**WHAT YOU ARE ASKED TO DO**
Take from the records below each line that holds "currX".

━━━ RECORDS SUPPLIED ━━━

Lemma append_fresh s xs h : wf s h → (cap s < len s + length xs)%nat →
  ∃ s' h', append grow s xs h = (s', h') ∧ h `prefix_of` h' ∧ wf s' h' ∧ content s' h' = content s h ++ xs ∧
    len s' = (len s + length xs)%nat ∧ cap s' = grow (cap s) (len s + length xs).
Proof.
  intros Hw Hc. unfold append. rewrite decide_False by lia. eexists _, _. split; [done|].
  assert (content (MkSlice (length h) (len s + length xs) (grow (cap s) (len s + length xs)))
    (h ++ [content s h ++ xs]) = content s h ++ xs) as Hcon.
  { unfold content at 1. simpl. rewrite lookup_app_r, Nat.sub_diag by done. simpl.
    apply take_ge. rewrite length_app. unfold wf in Hw. lia. }
  split; [by eexists|]. split; [|by split]. unfold wf in *. rewrite Hcon, length_app. simpl. lia.
Qed.

Lemma alter_same {A} (f : A → A) i (l : list A) : (∀ x, f x = x) → alter f i l = l.
Proof.
  intros Hf. apply list_eq. intros j. destruct (decide (j = i)) as [->|Hj].
  - rewrite list_lookup_alter_eq. destruct (l !! i); simpl; by rewrite ?Hf.
  - by rewrite list_lookup_alter_ne by done.
Qed.

Lemma append_nothing s h : (len s ≤ cap s)%nat → append grow s [] h = (s, h).
Proof.
  intros Hl. unfold append. simpl. rewrite decide_True by lia. rewrite Nat.add_0_r. destruct s. simpl. f_equal.
  apply alter_same. intros a. apply take_drop.
Qed.

Lemma nil_wf h : wf nil_slice h ∧ content nil_slice h = [].
Proof. done. Qed.

(** A proof of at most two elements fills its array, as long as the array grows to what is
    needed; so every proof of a tree of depth three is in an array of its own. *)
Definition full s : Prop := (len s ≤ cap s)%nat ∧ ((len s ≤ 2)%nat → cap s = len s).

Hypothesis Hgrow : ∀ c, (c ≤ 1)%nat → grow c (S c) = S c.
Hypothesis Hroom : ∀ c need, (need ≤ grow c need)%nat.
(* ===== verification/PowHash.v ===== *)
(** The proof-of-work hash: a discriminant made of the data, one power of a fixed form in
    its class group and a proof of that power
    ([pkg/util/difficulty/hash/hash.go], of which [pkg/miner/hash] has an identical copy).

    SHA-256 and the primality test of [math/big] are arguments, and so are the two numbers
    [L] and [k] of [approximateParameters], which computes them in floating point: for the
    one iteration that [Hash] asks for, [k] is the conversion of a NaN to an integer, which
    is [-2^63] on amd64, and [L] is 1.  Go's [int] has 64 bits. *)

From stdpp Require Import sorting.
From S2P Require Import Prelude Misc Base58 ClassGroup.

Definition sizeInBits : Z := 2048.

(** ** Loops *)

Fixpoint steps (n : nat) (i step : Z) : list Z :=
  match n with O => [] | S n => i :: steps n (i + step) step end.

(** The [i] of [for i := a; i < b; i += step]. *)
Definition for_range (a b step : Z) : list Z := steps (Z.to_nat ((b - a + step - 1) / step)) a step.

(** ** Tables *)

(** A sieve is a slice of booleans; the entries that are set are in the map. *)
Abbreviation sieve := (gmap Z unit).
Definition marked (s : sieve) (i : Z) : bool := bool_decide (is_Some (s !! i)).
Definition mark_all (l : list Z) (s : sieve) : sieve := foldl (λ s j, <[j := ()]> s) s l.

(** The odd primes up to [num]. *)
Definition primeLessThanN (num : Z) : list Z :=
  let s := foldl (λ s i, if marked s i then s else mark_all (for_range (i * 2) (num + 1) i) s)
             ∅ (for_range 3 (Z.sqrt num + 1) 2) in
  filter (λ i, marked s i = false) (for_range 3 (num + 1) 2).

Definition m : Z := 8 * 3 * 5 * 7 * 11 * 13.

Definition residues : list Z :=
  filter (λ x, x mod 3 ≠ 0 ∧ x mod 5 ≠ 0 ∧ x mod 7 ≠ 0 ∧ x mod 11 ≠ 0 ∧ x mod 13 ≠ 0) (for_range 7 m 8).

(** The numbers are below [2^16], so that the products do not wrap. *)
Definition modExp (base exponent modulus : Z) : Z :=
  if decide (modulus = 1) then 0 else
  let base := Z.rem base modulus in
  Nat.iter (Z.to_nat exponent) (λ result, Z.rem (result * base) modulus) 1.

Definition odd_primes : list Z := primeLessThanN 65536.

(** A prime [p] and the inverse of [m] modulo [p]. *)
Definition sieve_info : list (Z * Z) :=
  (λ prime, (prime, modExp (Z.rem m prime) (prime - 2) prime)) <$> drop 5 odd_primes.

Section Hash.
Variable sha256_Sum256 : bytes → bytes.
(** [x.ProbablyPrime(1)] *)
Variable ProbablyPrime : Z → bool.
(** The primes of [sieve_info]; an argument so that short tables can be tried. *)
Variable info : list (Z * Z).

(** ** The discriminant *)

(** The loop writes whole digests, until there are more than [byte_count] bytes. *)
Fixpoint entropy_loop (fuel : nat) (seed : bytes) (byte_count extra bufferSize : Z) : bytes :=
  match fuel with
  | O => []
  | S fuel =>
      if decide (bufferSize <= byte_count) then
        sha256_Sum256 (seed ++ EB16func extra) ++
        entropy_loop fuel seed byte_count (extra + 1) (bufferSize + 32)
      else []
  end.
Definition entropyFromSeed (seed : bytes) (byte_count : Z) : bytes :=
  take (Z.to_nat byte_count) (entropy_loop (Z.to_nat byte_count + 1) seed byte_count 0 0).

(** What is marked in a window, for the opposite of its start. *)
Definition sieve_of (negN : Z) : sieve :=
  foldl (λ s '(p, q), mark_all (for_range (Z.rem (big_Mod negN p * q) p) 65536 p) s) ∅ info.

Definition is_candidate (n : Z) (s : sieve) (i : Z) : bool := negb (marked s i) && ProbablyPrime (n + m * i).

(** One window after the other, up to the first candidate; [n] moves and [negN] does not. *)
Fixpoint search_prime (fuel : nat) (negN n : Z) : option Z :=
  match fuel with
  | O => None
  | S fuel =>
      let s := sieve_of negN in
      match list_find (λ i, is_candidate n s i = true) (for_range 0 65536 1) with
      | Some (_, i) => Some (- (n + m * i))
      | None => search_prime fuel negN (n + m * 65536)
      end
  end.

(** Where the search starts: [length] bits of entropy with the top bit set, on a residue. *)
Definition start_of (entropy : bytes) (length : Z) : Z :=
  let extra := Z.land length 7 in
  let cut := (Datatypes.length entropy - 2)%nat in
  let n := big_SetBytes (take cut entropy) in
  let n := Z.shiftr n (Z.land (8 - extra) 7) in
  let n := Z.lor n (2 ^ (length - 1)) in
  let n := n - big_Mod n m in
  let idx := big_SetBytes (drop cut entropy) mod Z.of_nat (Datatypes.length residues) in
  n + default 0 (residues !! Z.to_nat idx).

Definition newDiscriminant (fuel : nat) (seed : bytes) (length : Z) : option Z :=
  let byte_count := Z.shiftr (length + 7) 3 + 2 in
  let n := start_of (entropyFromSeed seed byte_count) length in
  search_prime fuel (- n) n.

(** ** The power and its proof

    A nil group is [None]; a map or slice access that fails panics. *)

Definition nilable : Type := res (option group).
Definition bind_nil (x : nilable) (f : group → nilable) : nilable :=
  match x with Ok (Some g) => f g | r => r end.

(** [int64(math.Pow(2, float64(k)))], for [k] below 63. *)
Definition pow2f (k : Z) : Z := if decide (k < 0) then 0 else 2 ^ k.
(** [int(math.Ceil(float64(a) / float64(b)))], for a [b] other than 0. *)
Definition ceil_div (a b : Z) : Z := - (- a / b).

(** The powers of [x] at the exponents, in order. *)
Fixpoint squarings (n : nat) (x : group) : option group :=
  match n with
  | O => Some x
  | S n => x ← pow x 2; squarings n x
  end.
Fixpoint powers_loop (l : list Z) (previous_power : Z) (currX : group) (powers : gmap Z group) : option (gmap Z group) :=
  match l with
  | [] => Some powers
  | current_power :: l =>
      currX ← squarings (Z.to_nat (current_power - previous_power)) currX;
      powers_loop l current_power currX (<[current_power := currX]> powers)
  end.
Definition iterateSquarings (x : group) (powers_to_calculate : list Z) : option (gmap Z group) :=
  powers_loop (merge_sort (≤) powers_to_calculate) 0 x ∅.

(** The loop has no bound; [fuel] bounds the rounds. *)
Fixpoint hashPrime (fuel : nat) (x y : bytes) (j : Z) : option Z :=
  match fuel with
  | O => None
  | S fuel =>
      let z := big_SetBytes (take 16 (sha256_Sum256 (((bs "prime" ++ EB64func j) ++ x) ++ y))) in
      if ProbablyPrime z then Some z else hashPrime fuel x y (j +₆₄ 1)
  end.

Definition getBlock (i k T B : Z) : Z :=
  let p1 := pow2f k in
  let p2 := 2 ^ (T - k * (i + 1)) mod B in
  floorDivision (p1 * p2) B.

(** [for x in l { acc = f(acc, x); if acc == nil { return nil } }] *)
Definition fold_nil (f : group → Z → nilable) (l : list Z) (acc : group) : nilable :=
  foldl (λ acc x, bind_nil acc (λ acc, f acc x)) (Ok (Some acc)) l.

Definition at_ys (ys : list group) (b : Z) : nilable :=
  match ys !! Z.to_nat b with Some y => if decide (b < 0) then Panic else Ok (Some y) | None => Panic end.

(** The loop that multiplies the powers into [ys]. *)
Fixpoint fill_ys (idxs : list Z) (j k l T B : Z) (C : gmap Z group) (ys : list group) : res (option (list group)) :=
  match idxs with
  | [] => Ok (Some ys)
  | i :: idxs =>
      if decide (T - k * (i * l + j + 1) < 0) then fill_ys idxs j k l T B C ys else
      let b := getBlock (i * l + j) k T B in
      match at_ys ys b, C !! (i * k * l) with
      | Ok (Some y), Some c =>
          match multiply y c with
          | Some y => fill_ys idxs j k l T B C (<[Z.to_nat b := y]> ys)
          | None => Ok None
          end
      | _, _ => Panic
      end
  end.

(** One of the two last loops: for each [b], the product of a row or column of [ys], to the
    power [e b], is multiplied into [x]. *)
Definition collect (outer inner : Z) (at_ : Z → Z → Z) (e : Z → Z) (identity : group) (ys : list group) (x : group) : nilable :=
  fold_nil (λ x b,
    bind_nil (fold_nil (λ z b', bind_nil (at_ys ys (at_ b b')) (λ y, Ok (multiply z y))) (seqZ 0 inner) identity) (λ z,
    bind_nil (Ok (pow z (e b))) (λ c, Ok (multiply x c)))) (seqZ 0 outer) x.

Definition evalOptimized (identity h : group) (B T k l : Z) (C : gmap Z group) : nilable :=
  let k1 := Z.quot k 2 in
  let k0 := k - k1 in
  fold_nil (λ x j,
    let b_limit := pow2f k in
    bind_nil (Ok (pow x b_limit)) (λ x,
    match fill_ys (seqZ 0 (ceil_div T (k * l))) j k l T B C (replicate (Z.to_nat b_limit) identity) with
    | Ok (Some ys) =>
        bind_nil (collect (pow2f k1) (pow2f k0) (λ b1 b0, b1 * pow2f k0 + b0) (λ b1, b1 * pow2f k0) identity ys x) (λ x,
        collect (pow2f k0) (pow2f k1) (λ b0 b1, b1 * pow2f k0 + b0) (λ b0, b0) identity ys x)
    | Ok None => Ok None
    | Err e => Err e
    | Panic => Panic
    end)) (reverse (seqZ 0 l)) identity.

Definition generateProof (fuel : nat) (identity x y : group) (T k l : Z) (powers : gmap Z group) : option nilable :=
  B ← hashPrime fuel (Serialize x) (Serialize y) 0;
  Some (evalOptimized identity x B T k l powers).

(** The power and the proof, or nils.  [k * L] is not 0. *)
Definition calculate (fuel : nat) (L k : Z) (discriminant : Z) (x : group) (iterations : Z) : option (res (option (group * group))) :=
  let loopCount := ceil_div iterations (k * L) in
  if decide (loopCount + 1 < 0) then Some Panic else
  let powers_to_calculate := ((λ i, i * k * L) <$> seqZ 0 (loopCount + 1)) ++ [iterations] in
  match iterateSquarings x powers_to_calculate with
  | None => Some (Ok None)
  | Some powers =>
      match powers !! iterations with
      | None => Some Panic
      | Some y =>
          let identity := identityForDiscriminant discriminant in
          proof ← generateProof fuel identity x y iterations k L powers;
          Some (match proof with
                | Ok (Some p) => Ok (Some (y, p))
                | Ok None => Ok None
                | Err e => Err e
                | Panic => Panic
                end)
      end
  end.

(** [None] when the fuel runs out, in one of the two searches for a prime. *)
Definition Hash (fuel : nat) (L k : Z) (data : bytes) : option (res bytes) :=
  d ← newDiscriminant fuel data sizeInBits;
  let x := newGroupFromDiscriminant 2 1 d in
  r ← calculate fuel L k d x 1;
  Some (match r with
        | Ok (Some (a, b)) => Ok (sha256_Sum256 (Serialize a ++ Serialize b))
        | Ok None => Ok (replicate 32 Byte.x00)
        | Err e => Err e
        | Panic => Panic
        end).

End Hash.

━━━

**TASK ANSWER**
Fixpoint powers_loop (l : list Z) (previous_power : Z) (currX : group) (powers : gmap Z group) : option (gmap Z group) :=
      currX ← squarings (Z.to_nat (current_power - previous_power)) currX;
      powers_loop l current_power currX (<[current_power := currX]> powers)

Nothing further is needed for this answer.